[Exercise] The lines to repeat are those below from the one containing "pose (p b := bool_decide" down to the one containing "(** The lead", both included; reproduce them exactly and nothing else.

---

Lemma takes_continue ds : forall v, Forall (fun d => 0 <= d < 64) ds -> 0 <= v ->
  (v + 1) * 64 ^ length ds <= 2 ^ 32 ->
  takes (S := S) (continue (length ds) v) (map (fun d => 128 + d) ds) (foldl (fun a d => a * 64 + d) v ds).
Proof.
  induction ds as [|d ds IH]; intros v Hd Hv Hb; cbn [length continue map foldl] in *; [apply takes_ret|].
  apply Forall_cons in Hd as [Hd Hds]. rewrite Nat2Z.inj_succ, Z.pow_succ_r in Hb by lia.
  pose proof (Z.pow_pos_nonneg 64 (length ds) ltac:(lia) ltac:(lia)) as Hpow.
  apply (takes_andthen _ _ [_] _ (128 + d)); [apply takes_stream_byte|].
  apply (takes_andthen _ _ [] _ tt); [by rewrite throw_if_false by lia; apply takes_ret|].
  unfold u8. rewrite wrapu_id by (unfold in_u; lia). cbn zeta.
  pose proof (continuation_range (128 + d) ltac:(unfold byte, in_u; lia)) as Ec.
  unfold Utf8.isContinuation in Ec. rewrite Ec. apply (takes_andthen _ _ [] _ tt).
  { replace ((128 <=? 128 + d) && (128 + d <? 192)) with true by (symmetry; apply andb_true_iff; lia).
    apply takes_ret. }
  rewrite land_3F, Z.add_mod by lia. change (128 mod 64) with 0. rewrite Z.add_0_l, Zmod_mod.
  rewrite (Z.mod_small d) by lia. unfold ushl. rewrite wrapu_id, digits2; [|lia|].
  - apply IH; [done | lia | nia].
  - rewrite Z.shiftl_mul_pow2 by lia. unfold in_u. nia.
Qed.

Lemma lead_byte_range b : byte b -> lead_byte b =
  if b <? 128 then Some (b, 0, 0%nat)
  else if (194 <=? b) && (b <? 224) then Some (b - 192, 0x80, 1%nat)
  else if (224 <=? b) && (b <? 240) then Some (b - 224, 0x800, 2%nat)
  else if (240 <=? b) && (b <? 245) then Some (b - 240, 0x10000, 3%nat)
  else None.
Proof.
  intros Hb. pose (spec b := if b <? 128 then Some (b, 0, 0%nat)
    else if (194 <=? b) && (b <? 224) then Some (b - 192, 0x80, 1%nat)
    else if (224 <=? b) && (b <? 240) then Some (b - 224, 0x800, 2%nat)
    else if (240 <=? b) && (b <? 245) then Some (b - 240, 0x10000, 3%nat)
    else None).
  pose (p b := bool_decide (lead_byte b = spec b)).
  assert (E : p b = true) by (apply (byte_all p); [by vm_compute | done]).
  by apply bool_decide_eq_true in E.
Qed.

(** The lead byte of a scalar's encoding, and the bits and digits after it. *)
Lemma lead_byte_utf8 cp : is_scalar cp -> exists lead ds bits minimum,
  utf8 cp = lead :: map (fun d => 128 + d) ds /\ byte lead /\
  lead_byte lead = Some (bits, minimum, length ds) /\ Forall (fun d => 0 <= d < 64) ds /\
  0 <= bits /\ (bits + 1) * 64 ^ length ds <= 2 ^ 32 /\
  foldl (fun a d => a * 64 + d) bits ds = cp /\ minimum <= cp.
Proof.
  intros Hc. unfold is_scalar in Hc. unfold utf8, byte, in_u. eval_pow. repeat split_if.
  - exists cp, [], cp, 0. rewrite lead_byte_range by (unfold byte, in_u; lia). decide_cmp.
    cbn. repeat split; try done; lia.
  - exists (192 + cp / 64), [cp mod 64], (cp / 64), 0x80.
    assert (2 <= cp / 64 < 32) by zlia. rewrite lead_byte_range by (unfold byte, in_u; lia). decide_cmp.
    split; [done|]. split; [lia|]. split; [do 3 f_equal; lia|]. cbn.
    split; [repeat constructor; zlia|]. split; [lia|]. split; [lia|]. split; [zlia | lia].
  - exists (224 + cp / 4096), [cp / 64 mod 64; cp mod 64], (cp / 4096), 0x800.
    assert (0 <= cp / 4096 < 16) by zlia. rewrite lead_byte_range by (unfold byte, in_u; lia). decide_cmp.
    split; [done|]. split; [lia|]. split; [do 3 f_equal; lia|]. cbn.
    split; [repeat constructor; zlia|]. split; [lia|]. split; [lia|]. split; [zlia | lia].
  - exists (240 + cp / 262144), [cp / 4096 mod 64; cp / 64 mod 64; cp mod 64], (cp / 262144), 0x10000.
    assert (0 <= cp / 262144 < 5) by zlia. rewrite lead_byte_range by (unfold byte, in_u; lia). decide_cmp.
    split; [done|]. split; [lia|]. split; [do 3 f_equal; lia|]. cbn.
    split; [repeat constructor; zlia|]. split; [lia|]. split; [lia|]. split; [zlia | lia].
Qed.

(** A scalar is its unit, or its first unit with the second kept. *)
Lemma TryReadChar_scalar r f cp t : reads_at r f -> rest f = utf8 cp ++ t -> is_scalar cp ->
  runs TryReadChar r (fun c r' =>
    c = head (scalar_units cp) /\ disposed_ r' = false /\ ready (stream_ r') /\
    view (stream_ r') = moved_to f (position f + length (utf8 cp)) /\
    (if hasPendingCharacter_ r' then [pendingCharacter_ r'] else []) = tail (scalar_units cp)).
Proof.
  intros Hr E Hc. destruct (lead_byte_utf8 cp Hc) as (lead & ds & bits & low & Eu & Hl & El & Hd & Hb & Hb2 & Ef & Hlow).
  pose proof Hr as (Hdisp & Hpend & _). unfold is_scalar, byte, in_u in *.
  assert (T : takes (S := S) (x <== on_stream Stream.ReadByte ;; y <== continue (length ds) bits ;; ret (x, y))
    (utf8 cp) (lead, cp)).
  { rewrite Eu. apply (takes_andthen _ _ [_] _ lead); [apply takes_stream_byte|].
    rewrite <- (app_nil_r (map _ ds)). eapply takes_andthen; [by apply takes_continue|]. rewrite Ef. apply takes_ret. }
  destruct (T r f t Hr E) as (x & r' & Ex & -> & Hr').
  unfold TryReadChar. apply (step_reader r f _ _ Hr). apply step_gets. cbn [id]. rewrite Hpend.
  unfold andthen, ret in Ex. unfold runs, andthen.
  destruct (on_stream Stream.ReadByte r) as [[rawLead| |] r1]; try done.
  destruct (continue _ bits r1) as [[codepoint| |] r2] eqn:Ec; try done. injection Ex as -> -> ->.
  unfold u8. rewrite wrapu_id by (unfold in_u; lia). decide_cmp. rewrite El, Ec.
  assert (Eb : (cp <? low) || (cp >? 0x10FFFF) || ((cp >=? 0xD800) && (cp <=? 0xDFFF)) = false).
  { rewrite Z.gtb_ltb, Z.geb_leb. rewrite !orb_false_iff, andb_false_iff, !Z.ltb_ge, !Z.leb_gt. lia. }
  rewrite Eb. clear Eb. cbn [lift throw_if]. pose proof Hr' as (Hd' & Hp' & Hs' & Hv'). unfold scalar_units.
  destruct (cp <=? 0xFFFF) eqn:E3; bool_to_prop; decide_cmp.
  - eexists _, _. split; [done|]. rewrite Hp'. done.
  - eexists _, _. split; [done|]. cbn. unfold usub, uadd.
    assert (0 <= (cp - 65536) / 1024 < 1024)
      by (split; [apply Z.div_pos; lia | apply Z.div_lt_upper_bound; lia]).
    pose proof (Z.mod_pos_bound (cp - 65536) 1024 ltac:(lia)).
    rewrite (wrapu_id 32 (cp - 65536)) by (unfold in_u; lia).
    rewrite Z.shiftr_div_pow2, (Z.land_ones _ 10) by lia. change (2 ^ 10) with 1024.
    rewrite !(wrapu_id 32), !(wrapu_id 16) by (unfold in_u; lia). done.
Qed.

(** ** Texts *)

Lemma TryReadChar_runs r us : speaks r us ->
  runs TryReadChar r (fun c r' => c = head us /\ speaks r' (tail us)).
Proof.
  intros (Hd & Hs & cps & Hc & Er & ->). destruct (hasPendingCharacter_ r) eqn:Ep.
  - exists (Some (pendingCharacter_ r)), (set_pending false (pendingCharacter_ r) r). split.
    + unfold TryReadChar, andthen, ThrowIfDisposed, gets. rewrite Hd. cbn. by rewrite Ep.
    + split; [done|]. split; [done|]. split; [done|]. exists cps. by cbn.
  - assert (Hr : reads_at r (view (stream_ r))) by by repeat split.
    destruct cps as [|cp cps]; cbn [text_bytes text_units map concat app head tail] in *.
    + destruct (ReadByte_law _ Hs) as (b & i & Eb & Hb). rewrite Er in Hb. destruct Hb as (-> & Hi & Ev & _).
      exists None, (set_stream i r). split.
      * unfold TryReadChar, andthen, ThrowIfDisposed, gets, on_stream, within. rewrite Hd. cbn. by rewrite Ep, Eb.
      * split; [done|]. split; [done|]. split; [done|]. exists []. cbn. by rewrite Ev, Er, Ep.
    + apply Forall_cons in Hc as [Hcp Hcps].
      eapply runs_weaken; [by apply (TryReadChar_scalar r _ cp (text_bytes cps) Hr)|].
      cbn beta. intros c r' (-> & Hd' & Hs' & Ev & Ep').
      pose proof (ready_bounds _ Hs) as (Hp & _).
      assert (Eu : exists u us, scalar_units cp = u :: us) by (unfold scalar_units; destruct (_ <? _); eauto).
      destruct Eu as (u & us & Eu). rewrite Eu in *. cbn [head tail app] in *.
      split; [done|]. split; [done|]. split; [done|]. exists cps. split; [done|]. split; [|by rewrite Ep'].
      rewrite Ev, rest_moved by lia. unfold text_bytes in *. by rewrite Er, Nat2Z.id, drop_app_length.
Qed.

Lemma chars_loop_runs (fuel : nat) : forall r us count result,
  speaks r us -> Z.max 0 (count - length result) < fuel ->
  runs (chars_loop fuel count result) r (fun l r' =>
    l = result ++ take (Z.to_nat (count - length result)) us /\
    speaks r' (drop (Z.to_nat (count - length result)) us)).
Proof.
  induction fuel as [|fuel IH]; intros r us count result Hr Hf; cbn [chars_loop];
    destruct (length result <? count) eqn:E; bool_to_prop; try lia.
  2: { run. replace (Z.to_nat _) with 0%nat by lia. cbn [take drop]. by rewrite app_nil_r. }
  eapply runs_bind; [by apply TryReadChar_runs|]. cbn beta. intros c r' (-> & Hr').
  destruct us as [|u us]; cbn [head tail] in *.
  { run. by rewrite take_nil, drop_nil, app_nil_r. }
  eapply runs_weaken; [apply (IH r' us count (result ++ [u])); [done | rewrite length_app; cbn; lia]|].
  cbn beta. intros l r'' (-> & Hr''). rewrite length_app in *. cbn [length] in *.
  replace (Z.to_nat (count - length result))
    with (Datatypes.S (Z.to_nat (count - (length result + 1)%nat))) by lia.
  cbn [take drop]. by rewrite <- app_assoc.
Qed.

---

[Finished exercise]
  pose (p b := bool_decide (lead_byte b = spec b)).
  assert (E : p b = true) by (apply (byte_all p); [by vm_compute | done]).
  by apply bool_decide_eq_true in E.
Qed.

(** The lead byte of a scalar's encoding, and the bits and digits after it. *)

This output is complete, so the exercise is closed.